The CDC first issued an order mandating masks on public conveyances in January 2021, saying “traveling on public transportation increases a person’s risk of getting and spreading COVID-19.”

“Air travel often requires spending time in security lines and busy airport terminals,” the agency stated. “Travel by bus, train and other conveyances used for international, interstate or intrastate transportation poses similar challenges.”

Mask mandates have slowly been lifted in many settings in recent weeks. Los Angeles County and the state have scrapped requirements for masks at outdoor and indoor mega-events, and face coverings are no longer mandatory in most indoor environments.

Mask requirements inside school classrooms have also been lifted, and face coverings are now only strongly recommended at L.A. County campuses. Masks are also “strongly recommended,” but not required, on school buses.

The county still requires masks at health-care facilities.

The average daily rate of people testing positive for COVID-19 in Los Angeles County ticked upward again April 19, continuing a recent trend of increases, but the figure still remained low overall, at just 2.8%.

The rolling seven-day average daily positivity rate was below 1% late last month, but it has risen gradually in recent days — concurrent with the spread of the more transmissible BA.2 subvariant of COVID-19. BA.2, an offshoot of the Omicron variant that sparked a winter surge in infections, is now the dominant strain of the virus in the county, believed to represent 67% of new cases.

According to figures provided by the county Department of Public Health, the daily testing-positivity rate April 13 was 1.6%, but it has steadily ticked upward.

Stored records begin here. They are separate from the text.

(** * agendaNL: the scheduling and calendar engine

    A shallow embedding of the surgery agenda application (a single-file
    React/TypeScript program) and of the parts of the ECMAScript host it
    relies on (strings as sequences of UTF-16 code units, [Date] time
    values, IEEE-754 numbers), followed by the properties of its filter
    pipeline, calendar grid, reschedule computation, aggregates and sync
    controller, and of its forms, navigation, day lists and reports. The
    sync controller is there twice: its handlers as they are written, and
    the operations as they run, with the renders of React between the
    steps and the reload that each notification starts. *)

From Stdlib Require Import ZArith NArith List Bool Lia String Ascii Floats.
From Stdlib Require Import Permutation Sorted.
Import ListNotations.
Local Open Scope Z_scope.

(* ================================================================== *)
(** * Host strings *)
(* ================================================================== *)

(** A JavaScript string is a finite sequence of UTF-16 code units. *)
Module Str.

Definition jsstring := list N.

(** Code units of an ASCII literal. *)
Definition str (s : string) : jsstring :=
  map N_of_ascii (list_ascii_of_string s).

(** [a === b] on strings. *)
Fixpoint eqb (a b : jsstring) : bool :=
  match a, b with
  | [], [] => true
  | x :: a', y :: b' => N.eqb x y && eqb a' b'
  | _, _ => false
  end.

(** Truthiness of a string: every string but the empty one. *)
Definition truthy (s : jsstring) : bool :=
  match s with [] => false | _ :: _ => true end.

(** [Array.prototype.includes] on an array of strings. *)
Definition arrayIncludes (l : list jsstring) (x : jsstring) : bool :=
  existsb (fun y => eqb y x) l.

(** [s] starts with [p]. *)
Fixpoint startsWith (s p : jsstring) : bool :=
  match p, s with
  | [], _ => true
  | _ :: _, [] => false
  | y :: p', x :: s' => N.eqb x y && startsWith s' p'
  end.

(** [String.prototype.includes]: [q] occurs in [s] at some position. *)
Fixpoint includes (s q : jsstring) : bool :=
  startsWith s q ||
  match s with
  | [] => false
  | _ :: s' => includes s' q
  end.

(** WhiteSpace and LineTerminator code points of ECMAScript, the ones
    [String.prototype.trim] strips. All lie in the basic plane. *)
Definition isWhiteSpace (c : N) : bool :=
  ((9 <=? c) && (c <=? 13) || (c =? 32) || (c =? 160) || (c =? 5760)
   || (8192 <=? c) && (c <=? 8202) || (c =? 8232) || (c =? 8233)
   || (c =? 8239) || (c =? 8287) || (c =? 12288) || (c =? 65279))%N.

Fixpoint trimStart (s : jsstring) : jsstring :=
  match s with
  | [] => []
  | c :: s' => if isWhiteSpace c then trimStart s' else s
  end.

Definition trimEnd (s : jsstring) : jsstring := rev (trimStart (rev s)).

Definition trim (s : jsstring) : jsstring := trimEnd (trimStart s).

End Str.
Import Str.

(* ================================================================== *)
(** * The host environment *)
(* ================================================================== *)

(** What the program takes from the browser it runs in and does not fix
    itself: the local time zone, the date formats [Date.parse] accepts
    beyond the ECMAScript Date Time String Format, and the Unicode case
    mapping. *)
Record Host := {
  (** LocalTZA(t, isUTC): the offset of local time from UTC, in
      milliseconds, at the UTC instant [t] ([isUTC = true]) or at the local
      wall-clock time [t] ([isUTC = false]). *)
  LocalTZA : Z -> bool -> Z;
  (** The implementation-specific fall-back of [Date.parse]; [None] is NaN. *)
  legacyDateParse : jsstring -> option Z;
  (** [String.prototype.toLowerCase]. *)
  toLowerCase : jsstring -> jsstring;
  (** The message of the TypeError thrown on reading the named property of
      [null]. *)
  nullPropertyMessage : jsstring -> jsstring
}.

It was 2.6% April 18.

County health officials have noted a steady rise in daily virus infection numbers, also attributed to BA.2. But while cases have climbed, the number of people becoming seriously ill due to the virus has not. The number of COVID-positive patients in county hospitals has remained fairly steady in recent weeks, with the number at 226 April 19, according to state figures.

That was up slightly from 221 the day before. Of the COVID-positive patients, only 26 are being treated in intensive care.

The county reported 857 new COVID infections, giving the county a cumulative pandemic total of 2,854,567. Another 12 deaths were also confirmed, lifting the overall death toll to 31,884.